Uncertainty as a factor in decision-making has been studied in the economic discipline of game theory, which acknowledges uncertainty as a discrete entity that impacts the outcome of any decision. Game theory shows how people make decisions and what factors influence eventual outcomes. It studies how interactions lead to decisions and eventual outcomes, assigning a numerical score to the outcome. Positive outcomes have positive numbers, and negative outcomes have negative numbers. The value of the number indicates how positive or negative the outcome is, with higher value numbers having more extreme outcomes.
Many decisions and outcomes are based on the type of game played. In zero-sum games, decision makers have opposing interests. It is called as much because in two- player, zero-sum games, there is one winner and one loser, so the total score adds to zero. In nonzero-sum games, decision makers have some interests in common, so the total score of each outcome can be a net positive or net negative number. When each decision maker agrees on a plan of action, the game is cooperative, and when decision makers cannot agree, the game is noncooperative. The behaviors of the players, and the decisions they make, are ultimately influenced by the nature of the game and the level of uncertainty.
The most common example cited is Prisoner’s Dilemma, a noncooperative game in which two alleged criminals are imprisoned in separate jail cells and told that, if neither confesses, both will receive a mild sentence. If one confesses and one does not, the one who confesses will be freed, and the other will receive a severe sentence. But if both confess, both will receive a moderate sentence. Ideally, neither should confess;, but by in pursuing their own interests, both prisoners confess and receive moderate sentences. It summarizes the conflict between the interests of individuals and the interest of the group.
Game theory recognizes that people can behave irrationally, so long as it is in their perceived best interests. When applying these principles to healthcare, we see the importance of perceptions in clinical decisions. Perceptions alter the likelihood of clinical outcomes by altering the likely decision and the rules surrounding each decision. They explain the changing perceived value of a test result, of medication compliance, and of behavioral compliance with a chronic disease. It quickly becomes apparent that no perception is as important as trust. Lack of trust in healthcare alters the patient encounter from a cooperative game to a noncooperative game, putting the interests of the players at odds. In such a scenario, providers begin with the notion that they should not trust patients—, that the patient must earn their trust.
With the terms of the game set, the perceptions that form shape the course of decision-making. Motivations underlying each individual decision determine whether clinical decisions are made from legal concerns or from true medical need—noncooperatively or cooperatively. The decision made depends on how much trust exists, and it shows how lack of trust increases adverse effects of uncertainty.

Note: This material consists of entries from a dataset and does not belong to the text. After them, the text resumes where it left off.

(* ===== verification/HllCmd.v ===== *)
(** * Commands on HyperLogLogs ([redis-3.2/src/hyperloglog.c])

    PFADD, PFCOUNT, PFMERGE and PFDEBUG, as programs over the functions of
    [Keyspace] that call the routines of [Hll] and [HllCount].  A string that
    is changed in place is written back with [DbOverwrite], as in [StrCmd]. *)

From Stdlib Require Import Ascii.
From S2P Require Import Prelude Decimal Util Sds StringObj Notify Keyspace KeyCmd StrCmd Hll HllSparse HllCount.

Definition invalid_hll_err : rep := RSds "-INVALIDOBJ Corrupted HLL object detected".

Section commands.
Context (hll_sparse_max_bytes : Z) (junk : nat → Z) (log : double → double).

(** [None]: the client was told.  The pointer of an object that is encoded as a number is no string. *)
Definition isHLLObjectOrReply (v : value) : prog (option (list Z)) :=
  let invalid := Reply (RSds "-WRONGTYPE Key is not a valid HyperLogLog string value.");; Ret None in
  o ← checkString v;
  match o with
  | None => Ret None
  | Some o =>
      if stringObjectLen o <? HLL_HDR_SIZE then invalid else
      match o with
      | StrInt _ => Fail
      | StrRaw s =>
          m ← lift (mread s 0 4);
          if negb (bool_decide (m = [72; 89; 76; 76])) then invalid else
          e ← lift (get s hdr_encoding);
          if e >? HLL_MAX_ENCODING then invalid else
          if (e =? HLL_DENSE) && negb (zlen s =? HLL_DENSE_SIZE) then invalid else
          Ret (Some s)
      end
  end.

(** The string, if no element was refused, and the number of updates. *)
Fixpoint pfadd_loop (k : dbkey) (eles : list (list Z)) (s : list Z) (updated : Z) : prog (option (list Z * Z)) :=
  match eles with
  | [] => Ret (Some (s, updated))
  | ele :: eles =>
      '(retval, s) ← lift (hllAdd hll_sparse_max_bytes junk s ele);
      DbOverwrite k (VStr (StrRaw s));;
      if retval =? 1 then pfadd_loop k eles s (updated + 1)
      else if retval =? -1 then Reply invalid_hll_err;; Ret None
      else pfadd_loop k eles s updated
  end.

(** [HLL_INVALIDATE_CACHE] on the string of a key. *)
Definition invalidate (k : dbkey) (s : list Z) : prog unit :=
  s ← lift (HLL_INVALIDATE_CACHE s); DbOverwrite k (VStr (StrRaw s)).

Definition pfaddCommand (id : Z) (key : list Z) (eles : list (list Z)) : prog unit :=
  let k := (id, key) in
  o ← LookupWrite k;
  o ← match o with
      | None => s ← lift createHLLObject; DbAdd k (VStr (StrRaw s));; Ret (Some (s, 1))
      | Some v => s ← isHLLObjectOrReply v; match s with None => Ret None | Some s => s ← dbUnshareStringValue k (StrRaw s); Ret (Some (s, 0)) end
      end;
  match o with
  | None => Ret ()
  | Some (s, updated) =>
      r ← pfadd_loop k eles s updated;
      match r with
      | None => Ret ()
      | Some (s, updated) =>
          (if negb (updated =? 0) then
             SignalModified k;;
             NotifyEvent NOTIFY_STRING "pfadd" k;;
             Dirty 1;;
             invalidate k s
           else Ret ());;
          Reply (RInt (if negb (updated =? 0) then 1 else 0))
      end
  end.

(** The maximum over the keys; [None]: the client was told. *)
Fixpoint merge_keys (id : Z) (keys : list (list Z)) (max : list Z) : prog (option (list Z)) :=
  match keys with
  | [] => Ret (Some max)
  | key :: keys =>
      o ← LookupRead (id, key);
      match o with
      | None => merge_keys id keys max
      | Some v =>
          s ← isHLLObjectOrReply v;
          match s with
          | None => Ret None
          | Some s =>
              '(ok, max) ← lift (hllMerge max s);
              if (ok : bool) then merge_keys id keys max else Reply invalid_hll_err;; Ret None
          end
      end
  end.

(** The cached count. *)
Definition card_of (s : list Z) : option Z := bs ← mread s hdr_card 8; Some (le_val bs).

Definition pfcountCommand (id : Z) (keys : list (list Z)) : prog unit :=
  match keys with
  | [key] =>
      let k := (id, key) in
      o ← LookupWrite k;
      match o with
      | None => Reply (RInt 0)
      | Some v =>
          s ← isHLLObjectOrReply v;
          match s with
          | None => Ret ()
          | Some s =>
              s ← dbUnshareStringValue k (StrRaw s);
              valid ← lift (HLL_VALID_CACHE s);
              if (valid : bool) then card ← lift (card_of s); Reply (RInt (s64 card))
              else
                '(card, invalid) ← lift (hllCount log (s ++ [0]) (zlen s));
                if (invalid : bool) then Reply invalid_hll_err else
                s ← lift (mwrite s hdr_card (le_bytes 8 card));
                DbOverwrite k (VStr (StrRaw s));;
                SignalModified k;;
                Dirty 1;;
                Reply (RInt (s64 card))
          end
      end
  | _ =>
      max ← merge_keys id keys zeros;
      match max with
      | None => Ret ()
      | Some max =>
          let b := replicate 4 0 ++ [HLL_RAW] ++ replicate 11 0 ++ max in
          '(card, _) ← lift (hllCount log b (zlen b));
          Reply (RInt (s64 card))
      end
  end.

Fixpoint set_all (n : nat) (b : list Z) (j : Z) (max : list Z) : option (list Z) :=
  match n with
  | O => Some b
  | S n => v ← get max j; b ← HLL_DENSE_SET_REGISTER b HLL_HDR_SIZE j v; set_all n b (j + 1) max
  end.

Definition pfmergeCommand (id : Z) (dest : list Z) (sources : list (list Z)) : prog unit :=
  let k := (id, dest) in
  max ← merge_keys id (dest :: sources) zeros;
  match max with
  | None => Ret ()
  | Some max =>
      o ← LookupWrite k;
      s ← match o with
          | None => s ← lift createHLLObject; DbAdd k (VStr (StrRaw s));; Ret s
          | Some (VStr o) => dbUnshareStringValue k o
          | Some (VOther _ _) => Fail
          end;
      d ← lift (hllSparseToDense s);
      match d with
      | None => Reply invalid_hll_err
      | Some s =>
          b ← lift (set_all (Z.to_nat HLL_REGISTERS) (s ++ [0]) 0 max);
          s ← lift (contents b (zlen s));
          invalidate k s;;
          SignalModified k;;
          NotifyEvent NOTIFY_STRING "pfadd" k;;
          Dirty 1;;
          Reply ROk
      end
  end.

(** ** PFDEBUG *)
Fixpoint get_all (n : nat) (b : list Z) (j : Z) : option (list Z) :=
  match n with
  | O => Some []
  | S n => v ← HLL_DENSE_GET_REGISTER b HLL_HDR_SIZE j; vs ← get_all n b (j + 1); Some (v :: vs)
  end.

Definition dec_word (c : Z) (ns : list Z) : list Z :=
  c :: 58 :: match ns with [n] => dec_of_Z n | [v; n] => dec_of_Z v ++ [44] ++ dec_of_Z n | _ => [] end ++ [32].

Fixpoint decode_loop (fuel : nat) (b : list Z) (p fin : Z) (decoded : list Z) : option (list Z) :=
  match fuel with
  | O => None
  | S fuel =>
      if negb (p <? fin) then Some decoded else
      x ← get b p;
      if HLL_SPARSE_IS_ZERO x then decode_loop fuel b (p + 1) fin (decoded ++ dec_word 122 [HLL_SPARSE_ZERO_LEN x])
      else if HLL_SPARSE_IS_XZERO x then
        y ← get b (p + 1); decode_loop fuel b (p + 2) fin (decoded ++ dec_word 90 [HLL_SPARSE_XZERO_LEN x y])
      else decode_loop fuel b (p + 1) fin (decoded ++ dec_word 118 [HLL_SPARSE_VAL_VALUE x; HLL_SPARSE_VAL_LEN x])
  end.

Definition string_of (l : list Z) : string := foldr (λ c s, String (ascii_of_nat (Z.to_nat c)) s) EmptyString (cstr l).

(** The conversion to the dense encoding, if it is needed; [None]: the client was told. *)
Definition to_dense (k : dbkey) (s : list Z) (e : Z) : prog (option (list Z * bool)) :=
  if e =? HLL_SPARSE then
    d ← lift (hllSparseToDense s);
    match d with
    | None => Reply invalid_hll_err;; Ret None
    | Some s => DbOverwrite k (VStr (StrRaw s));; Dirty 1;; Ret (Some (s, true))
    end
  else Ret (Some (s, false)).

(** [args] are the arguments behind the key. *)
Definition pfdebugCommand (id : Z) (cmd key : list Z) (args : list (list Z)) : prog unit :=
  let k := (id, key) in
  let arity p := match args with [] => p | _ => Reply (RError ("Wrong number of arguments for the '" ++ string_of cmd ++ "' subcommand")) end in
  o ← LookupWrite k;
  match o with
  | None => Reply (RError "The specified key does not exist")
  | Some v =>
      s ← isHLLObjectOrReply v;
      match s with
      | None => Ret ()
      | Some s =>
          s ← dbUnshareStringValue k (StrRaw s);
          e ← lift (get s hdr_encoding);
          if is_option cmd "getreg" then arity (
            d ← to_dense k s e;
            match d with
            | None => Ret ()
            | Some (s, _) =>
                Reply (RMultiLen HLL_REGISTERS);;
                vs ← lift (get_all (Z.to_nat HLL_REGISTERS) (s ++ [0]) 0);
                each (λ v, Reply (RInt v)) vs
            end)
          else if is_option cmd "decode" then arity (
            if negb (e =? HLL_SPARSE) then Reply (RError "HLL encoding is not sparse") else
            t ← lift (decode_loop (S (length s)) (s ++ [0]) HLL_HDR_SIZE (zlen s) []);
            Reply (RBulk (trimmed (in_cset [32]) t)))
          else if is_option cmd "encoding" then arity (Reply (RStatus (if e =? HLL_DENSE then "dense" else "sparse")))
          else if is_option cmd "todense" then arity (
            d ← to_dense k s e;
            match d with None => Ret () | Some (_, conv) => Reply (RInt (if conv : bool then 1 else 0)) end)
          else Reply (RError ("Unknown PFDEBUG subcommand '" ++ string_of cmd ++ "'"))
      end
  end.
End commands.
(** A count that is marked valid is that of the registers. *)
Definition coherent (s : list Z) : Prop := HLL_VALID_CACHE s = Some true → ∃ n, card_of s = Some n ∧ count s = Some (n, false).
Definition caches (d : db) : Prop := ∀ k s e, d !! k = Some (VStr (StrRaw s), e) → coherent s.

Lemma invalid_coherent s : HLL_VALID_CACHE s = Some false → coherent s.
Proof. intros H H'. congruence. Qed.

Lemma caches_insert d k s e : caches d → coherent s → caches (<[k := (VStr (StrRaw s), e)]> d).
Proof. intros Hd Hs j s' e'. destruct (decide (j = k)) as [->|N]; [rewrite lookup_insert_eq; by intros [= <- <-]|rewrite lookup_insert_ne by done; apply Hd]. Qed.

Lemma caches_delete d k : caches d → caches (delete k d).
Proof. intros Hd j s e H. apply (Hd j s e). by apply lookup_delete_Some in H as [_ ?]. Qed.

(** The count of a string depends on its registers, not on the header. *)
Lemma count_rest e rest rest' t r : length rest = 11%nat → length rest' = 11%nat → bytes_ok rest' → hll (header e rest ++ t) r →
  count (header e rest' ++ t) = count (header e rest ++ t).
Proof.
  intros Hl Hl' Hb Hs. pose proof (hll_header_length e rest Hl) as Hh. pose proof (hll_header_length e rest' Hl') as Hh'.
  assert (zlen (header e rest' ++ t) = zlen (header e rest ++ t)) as -> by (rewrite !length_app; lia). rewrite <- !app_assoc. unfold hllCount. rewrite !get_encoding, !some_bind.
  remember (header e rest ++ t) as s eqn:E. pose proof Hs as Hs0. destruct Hs as [rest0 d r0 Hr Hd|rest0 os Hr Hb0 Hos Hn];
    (apply app_inj_1 in E as [Eh <-]; [|pose proof (hll_header_length HLL_DENSE rest0 Hr); pose proof (hll_header_length HLL_SPARSE rest0 Hr); lia]); unfold header, magic in Eh; injection Eh as <- <-.
  - change (HLL_DENSE =? HLL_DENSE) with true. cbv iota. rewrite (dense_sum_total _ _ Hd). by rewrite (dense_sum_total _ _ (holds_header rest0 rest' _ _ Hl Hl' Hb Hd)).
  - change (HLL_SPARSE =? HLL_DENSE) with false. change (HLL_SPARSE =? HLL_SPARSE) with true. cbv iota. unfold hllSparseSum.
    pose proof (sparse_sum_shift (header HLL_SPARSE rest0) (header HLL_SPARSE rest') (encs os ++ [0])) as Hsh. rewrite Hh in Hsh.
    specialize (Hsh (S (Z.to_nat (zlen (header HLL_SPARSE rest0 ++ encs os) - HLL_HDR_SIZE))) 0
      (HLL_HDR_SIZE + (zlen (header HLL_SPARSE rest0 ++ encs os) - HLL_HDR_SIZE)) (dint 0) 0 0 ltac:(lia) ltac:(lia)).
    rewrite Z.add_0_r in Hsh. by rewrite Hsh.
Qed.

(** Storing a count in the header. *)
Lemma store_count s r n : hll s r → count s = Some (n, false) → ∃ s', mwrite s hdr_card (le_bytes 8 n) = Some s' ∧ hll s' r ∧ coherent s'.
Proof.
  intros Hs Hn. destruct (hll_header s r Hs) as (e & rest & t & -> & Hl & Hb). pose proof (count_range _ _ _ _ _ Hn) as Hr.
  rewrite <- (take_drop 3 rest) in Hl, Hb, Hs, Hn |- *. set (r1 := take 3 rest) in *. set (r2 := drop 3 rest) in *.
  assert (length r1 = 3%nat) as L1 by (rewrite length_app in Hl; unfold r1, r2 in *; rewrite length_take, length_drop in *; lia).
  assert (length r2 = 8%nat) as L2 by (rewrite length_app in Hl; lia).
  assert (∀ x : list Z, header e (r1 ++ x) ++ t = (magic ++ [e] ++ r1) ++ x ++ t) as Eh by (intros x; unfold header; by rewrite <- !app_assoc).
  assert (hdr_card = zlen (magic ++ [e] ++ r1)) as Ec by (rewrite !length_app, L1; done).
  assert (bytes_ok (r1 ++ le_bytes 8 n)) as Hb' by (apply Forall_app in Hb as [? _]; apply Forall_app; split; [done|apply le_bytes_ok]).
  assert (length (r1 ++ le_bytes 8 n) = 11%nat) as Hl' by (rewrite length_app, length_le_bytes; lia).
  exists (header e (r1 ++ le_bytes 8 n) ++ t). split; [|split].
  - rewrite !Eh. by rewrite (mwrite_app _ r2 (le_bytes 8 n)) by (done || by rewrite length_le_bytes).
  - by apply (hll_rest (r1 ++ r2)).
  - intros _. exists n. split; [|by rewrite (count_rest e (r1 ++ r2) _ t r)]. unfold card_of. rewrite Eh, (mread_app _ (le_bytes 8 n)) by (done || by rewrite length_le_bytes).
    rewrite some_bind, le_val_bytes. by rewrite wrapu_id.
Qed.

(** PFCOUNT on one key. *)
Lemma pfcount_ok id key s r e n inv a : let k := (id, key) in adb a !! k = Some (VStr (StrRaw s), e) → hll s r → coherent s → count s = Some (n, inv) →
  ∃ a' s', arun en (pfcountCommand log id [key]) a = Some ((), a') ∧ areplies a' = areplies a ++ [RInt (s64 n)] ∧
    adb a' = <[k := (VStr (StrRaw s'), e)]> (adb a) ∧ hll s' r ∧ coherent s'.
Proof.
  intros k Hk Hs Hc Hn. assert (inv = false) as ->.
  { destruct (count_total log s r Hs) as [E HE]. rewrite Hn in HE. destruct (estimate _ _ _); [|done]. rewrite some_bind in HE. by injection HE. }
  unfold pfcountCommand, LookupWrite, call. fold k. cbn [mbind prog_mbind prog_bind]. erewrite arun_step by done. rewrite Hk. cbn [fmap option_fmap option_map fst].
  rewrite (valid_string s r Hs). cbn [dbUnshareStringValue mbind prog_mbind prog_bind]. set (a1 := set_clean _ a).
  assert (∃ b, HLL_VALID_CACHE s = Some b) as [b Hb].
  { destruct (hll_header s r Hs) as (e0 & rest & t & -> & Hl & Hb). unfold HLL_VALID_CACHE. pose proof (hll_header_length e0 rest Hl).
    destruct (get_is_some (header e0 rest ++ t) (hdr_card + 7)) as [x ->]; [rewrite length_app; unfold hdr_card, HLL_HDR_SIZE in *; lia|]. by eexists. }
  rewrite Hb. cbn [lift mbind prog_mbind prog_bind]. destruct b.
  - destruct (Hc Hb) as (n' & Hcard & Hn'). rewrite Hn in Hn'. injection Hn' as <-. rewrite Hcard. cbn [lift mbind prog_mbind prog_bind]. unfold Reply, call.
    erewrite arun_step by done. eexists _, s. split; [done|]. cbn. split; [done|]. split; [by rewrite insert_id|done].
  - rewrite Hn. cbn [lift mbind prog_mbind prog_bind]. destruct (store_count s r n Hs Hn) as (s' & -> & Hs' & Hc'). cbn [lift mbind prog_mbind prog_bind].
    unfold DbOverwrite, SignalModified, Dirty, Reply, call. cbn [mbind prog_mbind prog_bind]. erewrite arun_overwrite by exact Hk. do 3 erewrite arun_step by done.
    eexists _, s'. split; [done|]. done.
Qed.

End cache.


(** ** Defects *)

(** A string that passes the check of [isHLLObjectOrReply] but covers one register too many: merging it, which PFCOUNT and PFMERGE do,
    and converting it to the dense encoding write behind the registers. *)
Theorem corrupt_overflows :
  let s := header HLL_SPARSE (replicate 11 0) ++ [127; 255; 128] in
  isHLLObjectOrReply (VStr (StrRaw s)) = Ret (Some s) ∧ hllMerge zeros s = None ∧ hllSparseToDense s = None.
Proof. split; [|split]; vm_compute; reflexivity. Qed.

(** A number of 16 digits is stored as an integer; PFADD on it follows the integer as a pointer. *)
Theorem number_is_no_pointer :
  let en := KEnv false false None 1000 16 false false false in
  (∃ s, run en (setCommand 0 [7] (of_string "1234567890123456") []) server0 = Some ((), s) ∧
    run en (pfaddCommand 3000 (λ _, 0) 0 [7] [[97]]) s = None) ∧
  ∃ s, run en (setCommand 0 [7] (of_string "123456789012345") []) server0 = Some ((), s) ∧
    is_Some (run en (pfaddCommand 3000 (λ _, 0) 0 [7] [[97]]) s).
Proof.
  split; (eexists; split; [vm_compute; reflexivity|]); vm_compute; [reflexivity|by eexists].
Qed.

When one faces uncertainty, errors are inevitable. But different responses to uncertainty produce different forms of error. A false negative is an error that stems from missing something present, such as failing to detect a disease. This is the most common reason for medical lawsuits. In response to the heightened perceived cost of this error, providers order an excessive number of tests and procedures, often to safeguard against lawsuits. While it is in the individual provider’s best interest to prevent a lawsuit, the entire healthcare system shoulders the burden of these excess costs.
During the opioid epidemic, this burden was exacerbated when providers faced additional risks of criminal prosecution, resulting in even more unnecessary urine drug screens and imaging studies to justify the continued legal use of opioid medications, even if medically appropriate.
Providers also face liability through the diversion of prescription medications, even by well-meaning patients. This further skews the game by adding new rules that make the risk of diversion a part of the uncertainty and, therefore, an active player in the decision-making. Soon, the error of a false positive, incorrectly assuming something is present, becomes greater than the risk of a false negative. These kinds of changes in the rules prompted providers to stop prescribing opioids even when they were medically necessary.
The ramifications that came with this shift in decision-making constitute the cost of distrust in healthcare. It shows the importance of integrating the perceptions of trust into healthcare models and correlating the association of trust with patient compliance. If providers perform extra tests because they fear the legal ramifications of not ordering those tests, then those additional services create financial burdens and lead to healthcare waste.
If patients need to exaggerate pain symptoms to obtain clinically necessary pain medication, they have lost trust in the healthcare system. As trust erodes, the cost of care increases, until the rules of the patient encounter become a game between two noncooperative players, each of whom make decisions in his or her own best interest in a zero-sum game. When patients and providers emphasize trust, interests align, and a patient encounter becomes a nonzero-sum game with the provider and patient working together.